Тема, которую я сейчас активно разрабатываю, – транслингвальная поэзия, то есть, стихи, которые создаются на двух (или более) языках одним и тем же автором. В России эта концепция, по понятным причинам, совершенно неизвестна и не популярна. В США, в этом многонациональном «котле», имеется множество людей, пишущих на неродном английском-американском языке (см. вышедшую несколько лет назад нашу антологию “Stranger at Home [«Чужой дома, Американская поэзия с акцентом»]). Недавно появилась большая книга профессора Уэннера о транслингвальной прозе русского происхождения: Гарри Штейнгарт, Давид Безмозгис, Андрей Макин (Франция), Лара Вапняр, несколько немецких авторов русского происхождения и т.д. Об этой концепции в ближайшее время я напишу подробнее. Явление безусловно обогащающее американскую культуру и культуру европейских стран, мало объяснимо: почему человек начинает писать на другом, неродном языке?

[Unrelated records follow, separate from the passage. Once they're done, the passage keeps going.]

(** A new key goes last, the bytes of a document are never empty, and an object
    id is read back from its hexadecimal form. *)
Class BsonOrderLaws (B : BsonOps) : Prop := {
  insert_fresh : forall d k v, ~ In k (doc_keys d) -> doc_insert d k v = d ++ [(k, v)];
  to_vec_nonempty : forall d b, doc_to_vec d = Ok b -> b <> [];
  oid_hex_parse : forall o, length o = 12%nat -> oid_parse_str (oid_to_hex o) = Some o }.

Section Laws.
Context {B : BsonOps} {L : BsonLaws B}.

Lemma get_nil k : doc_get [] k = None.
Proof. destruct (doc_get [] k) eqn:E; [|done]. by apply get_In in E. Qed.

Lemma get_insert d k k' v :
  doc_get (doc_insert d k v) k' = if k =s? k' then Some v else doc_get d k'.
Proof.
  destruct (String.eqb_spec k k') as [->|H]; [apply get_insert_eq|by apply get_insert_ne].
Qed.

Lemma get_remove d k k' :
  doc_get (doc_remove d k) k' = if k =s? k' then None else doc_get d k'.
Proof.
  destruct (String.eqb_spec k k') as [->|H]; [apply get_remove_eq|by apply get_remove_ne].
Qed.

Lemma get_ok d k v : doc_ok d = true -> doc_get d k = Some v -> bson_ok v = true.
Proof. rewrite doc_ok_spec. intros [_ H] E. eapply H, get_In, E. Qed.

Lemma insert_ok d k v :
  doc_ok d = true -> bson_ok v = true -> doc_ok (doc_insert d k v) = true.
Proof.
  rewrite !doc_ok_spec. intros [H1 H2] Hv. split; [by apply insert_NoDup|].
  intros k' v' [[-> ->]|Hin]%insert_In; eauto.
Qed.

Lemma remove_ok d k : doc_ok d = true -> doc_ok (doc_remove d k) = true.
Proof.
  rewrite !doc_ok_spec. intros [H1 H2]. split; [by apply remove_NoDup|].
  intros k' v' Hin%remove_In. eauto.
Qed.

Lemma insert_doubles d k v :
  doubles_ok (BDocument d) = true -> doubles_ok v = true ->
  doubles_ok (BDocument (doc_insert d k v)) = true.
Proof.
  cbn [doubles_ok]. rewrite !forallb_forall. intros Hd Hv [k' v'] [[-> ->]|Hin]%insert_In; [done|].
  apply (Hd _ Hin).
Qed.

(** A key is found exactly when the iterator yields it. *)
Lemma get_keys d k : List.NoDup (doc_keys d) -> doc_contains d k = true <-> In k (doc_keys d).
Proof.
  intros Hnd. unfold doc_contains, doc_keys. split.
  - destruct (doc_get d k) eqn:E; [|done]. intros _. apply get_In in E.
    apply (in_map fst) in E. done.
  - rewrite in_map_iff. intros ([k' v] & <- & Hin). by rewrite (get_iter d k' v).
Qed.
End Laws.

#[export] Hint Resolve insert_ok remove_ok get_ok : bson.

(** ** Ordering of bytes *)

Definition byte_cmp (a b : byte) : comparison := N.compare (Byte.to_N a) (Byte.to_N b).

(** Lexicographic order of byte slices. *)
Fixpoint bytes_cmp (a b : bytes) : comparison :=
  match a, b with
  | [], [] => Eq
  | [], _ :: _ => Lt
  | _ :: _, [] => Gt
  | x :: a', y :: b' => cmp_then (byte_cmp x y) (bytes_cmp a' b')
  end.

(** [str::cmp] and [str::as_bytes]. *)
Definition as_bytes (s : string) : bytes := list_byte_of_string s.
Definition str_cmp (a b : string) : comparison := bytes_cmp (as_bytes a) (as_bytes b).

(** [bool::cmp]. *)
Definition bool_cmp (a b : bool) : comparison :=
  match a, b with false, true => Lt | true, false => Gt | _, _ => Eq end.

Lemma byte_cmp_eq a b : byte_cmp a b = Eq <-> a = b.
Proof.
  unfold byte_cmp. rewrite N.compare_eq_iff. split; [|by intros ->].
  intros H. pose proof (Byte.of_to_N a) as Ha. rewrite H, Byte.of_to_N in Ha.
  by injection Ha.
Qed.

Lemma bytes_cmp_eq a b : bytes_cmp a b = Eq <-> a = b.
Proof.
  revert b. induction a as [|x a IH]; intros [|y b]; simpl; try done.
  destruct (byte_cmp x y) eqn:E; simpl.
  - apply byte_cmp_eq in E as ->. rewrite IH. split; [by intros ->|by injection 1].
  - split; [done|]. injection 1 as -> ->. by rewrite (proj2 (byte_cmp_eq y y)) in E.
  - split; [done|]. injection 1 as -> ->. by rewrite (proj2 (byte_cmp_eq y y)) in E.
Qed.

(** After parts of one length, the rest decides what the parts do not. *)
Lemma bytes_cmp_app a b x y :
  length a = length b -> bytes_cmp (a ++ x) (b ++ y) = cmp_then (bytes_cmp a b) (bytes_cmp x y).
Proof.
  revert b. induction a as [|c a IH]; intros [|d b]; try done. simpl. intros [= H]. rewrite (IH b H).
  by destruct (byte_cmp c d).
Qed.

Lemma bytes_cmp_sym a b : bytes_cmp b a = CompOpp (bytes_cmp a b).
Proof.
  revert b. induction a as [|x a IH]; intros [|y b]; simpl; try done.
  unfold byte_cmp. rewrite N.compare_antisym, IH. by destruct (_ ?= _)%N.
Qed.

Lemma bytes_cmp_trans_lt a b c :
  bytes_cmp a b = Lt -> bytes_cmp b c = Lt -> bytes_cmp a c = Lt.
Proof.
  revert b c. induction a as [|x a IH]; intros [|y b] [|z c]; simpl; try done.
  unfold byte_cmp.
  destruct (N.compare_spec (Byte.to_N x) (Byte.to_N y)) as [E1|E1|E1]; simpl; try done;
    destruct (N.compare_spec (Byte.to_N y) (Byte.to_N z)) as [E2|E2|E2]; simpl; try done;
    intros H1 H2; destruct (N.compare_spec (Byte.to_N x) (Byte.to_N z)); simpl; try lia; eauto.
Qed.

Lemma bytes_cmp_tp : TotalPreorder (fun _ => True) bytes_cmp.
Proof.
  split.
  - intros x _. by apply bytes_cmp_eq.
  - intros. apply bytes_cmp_sym.
  - intros x y z _ _ _ H1 H2.
    destruct (bytes_cmp x y) eqn:E1; [apply bytes_cmp_eq in E1 as ->; done| |done].
    destruct (bytes_cmp y z) eqn:E2; [apply bytes_cmp_eq in E2 as ->; by rewrite E1| |done].
    by rewrite (bytes_cmp_trans_lt x y z).
Qed.

Lemma str_cmp_eq a b : str_cmp a b = Eq <-> a = b.
Proof.
  unfold str_cmp. rewrite bytes_cmp_eq. split; [|by intros ->]. intros H.
  rewrite <- (string_of_list_byte_of_string a), <- (string_of_list_byte_of_string b).
  unfold as_bytes in H. by rewrite H.
Qed.

Lemma str_cmp_tp : TotalPreorder (fun _ => True) str_cmp.
Proof. apply (tp_pullback (fun _ => True) _ as_bytes); [done|apply bytes_cmp_tp]. Qed.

Учитывая, что находились мы на Бульварном кольце, в старинном клубе-ресторане (коренное московское место!), я решил почитать цикл московских стихов.

 

МОСКВА

 

Это я ни к кому.
Закрываю глаза и плыву
в Карфаген моих зим,
где посыпаны солью дворы,
где татары живут
с незапамятно-мутной поры
и где в пять пополудни
давно уж не видно ни зги.

Желтый булочной свет
на сугроба холодной муке,
и в кромешности труб
блеск летит по незримой реке.
Там вглухую играли
у сытных парных кабаков.
А теперь ты стоишь
у трамвайных бессмертных кругов.

Ты стоишь у прудов,
на закраинах дуг голубых,
на старинном снегу.
Говоришь ты, но голос твой тих.

Я тебя не встречал
ни с друзьями, ни в школьных дворах.
Лишь порой на семейных
обрамленных фото,
что стоят на комодах
в теперь опустевших домах.
Там, где шарят впотьмах
звезды, фары машин
в тишине и при ясной погоде.

Я тебя узнаю. Закрываю глаза и плыву,
абонент всех сетей,
по бездомной теперь Божедомке.
Ты меня не ищи,
ни по спискам, ни в ликах витрин.

Я живу далеко,
у какой-то невидимой кромки.

 

 

Во второй части выступали Сергей Бирюков и Ганна Шеченко, которая прочла свои великолепные короткие прозаические вещи («поэзия прозы»). Большое оживление вызвало выступление Марии Малиновской, которая блестяще читает свои летучие, легкие стихи. Выступил также мастер, известный переводчик Григорий Кружков, который прочел свой новый цикл стихов, совершенно особый, не похожий на его стихи предыдущего периода творчества. Вечер украсило присутствие и участие московской литературной элиты: Владимир Салимон, Галина Климова, Виктор Ярошенко (журнал «Вестник Европы»).

 

В конце, в подарок «Интерпоэзии», выступил со своими новыми песнями неизменный Вадим Месяц, и это прозвучало замечательно. Я также показал видеоряд (слайд шоу), посвященный 10-летнему юбилею журнала «Интерпоэзия», в котором промелькнули лица выдающихся  художников, стоявших у колыбели журнала «Интерпоэзия»:

Алексей Хвостенко, Евгений Рейн, Анатолий Найман, Владимир Гандельсман, Бахыт Кенжеев, Алексей Цветков.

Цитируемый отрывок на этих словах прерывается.